= Exercise description =
Using the listing below, retype exactly the lines starting at the one with "exact (ex_intro _ m' (conj H1 H2))." and ending at the one with "Definition data_payload (n", and include both.
BEGIN Available data
Lemma one_bad_iv_stops_ntcp2_witness :
  exists m', ntcp2_start_send draw 3 ref_signed_ri (ntcp2 both) (peer_ri [1]) sample_msg = cret (m', None, Panic) /\
    forall h', ntcp2_is_established m' h' = Panic.
Proof.
  destruct Ntcp2HandshakeProps.ref_hash as [h Hh].
  assert (ntcp2_address (peer_ri [1]) = Some (Ntcp2HandshakeProps.bob_addr [1])) as Ha by (vm_compute; reflexivity).
  assert (b64_decode [7] <> None) as Hd by discriminate.
  assert (len [1] <> 16) as Hl by discriminate.
  destruct (one_bad_iv_stops_ntcp2 draw 3 ref_signed_ri (peer_ri [1]) (ntcp2 both) sample_msg (Ntcp2HandshakeProps.bob_addr [1])
    (mkI2PString [7]) (mkI2PString [1]) [1] h eq_refl Hh (lookup_empty _) (lookup_empty _) Ha eq_refl Hd eq_refl eq_refl Hl)
    as (m' & H1 & H2 & _).
  exact (ex_intro _ m' (conj H1 H2)).
Defined.

(** a data message with so many bytes of data *)
Definition data_msg (n : Z) : Message := mkMessage 5 (mkI2PDate 1000) (MData (zeros n)).
Definition data_payload (n : Z) : bytes := be_bytes 4 n ++ zeros n.

Lemma zeros_bytes_ok n : bytes_ok (zeros n).
Proof. apply Forall_replicate. by split. Qed.

Lemma data_msg_payload n : 0 <= n < 2 ^ 16 -> writes (gen_payload (msg_payload (data_msg n))) (data_payload n).
Proof.
  intros H. unfold data_payload. cbn [gen_payload msg_payload data_msg]. unfold gen_data. rewrite len_zeros by lia.
  apply writes_seq; [apply writes_be_u32|apply writes_slice].
Qed.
END Available data
= Answer for this exercise =
  exact (ex_intro _ m' (conj H1 H2)).
Defined.

(** a data message with so many bytes of data *)
Definition data_msg (n : Z) : Message := mkMessage 5 (mkI2PDate 1000) (MData (zeros n)).
Definition data_payload (n : Z) : bytes := be_bytes 4 n ++ zeros n.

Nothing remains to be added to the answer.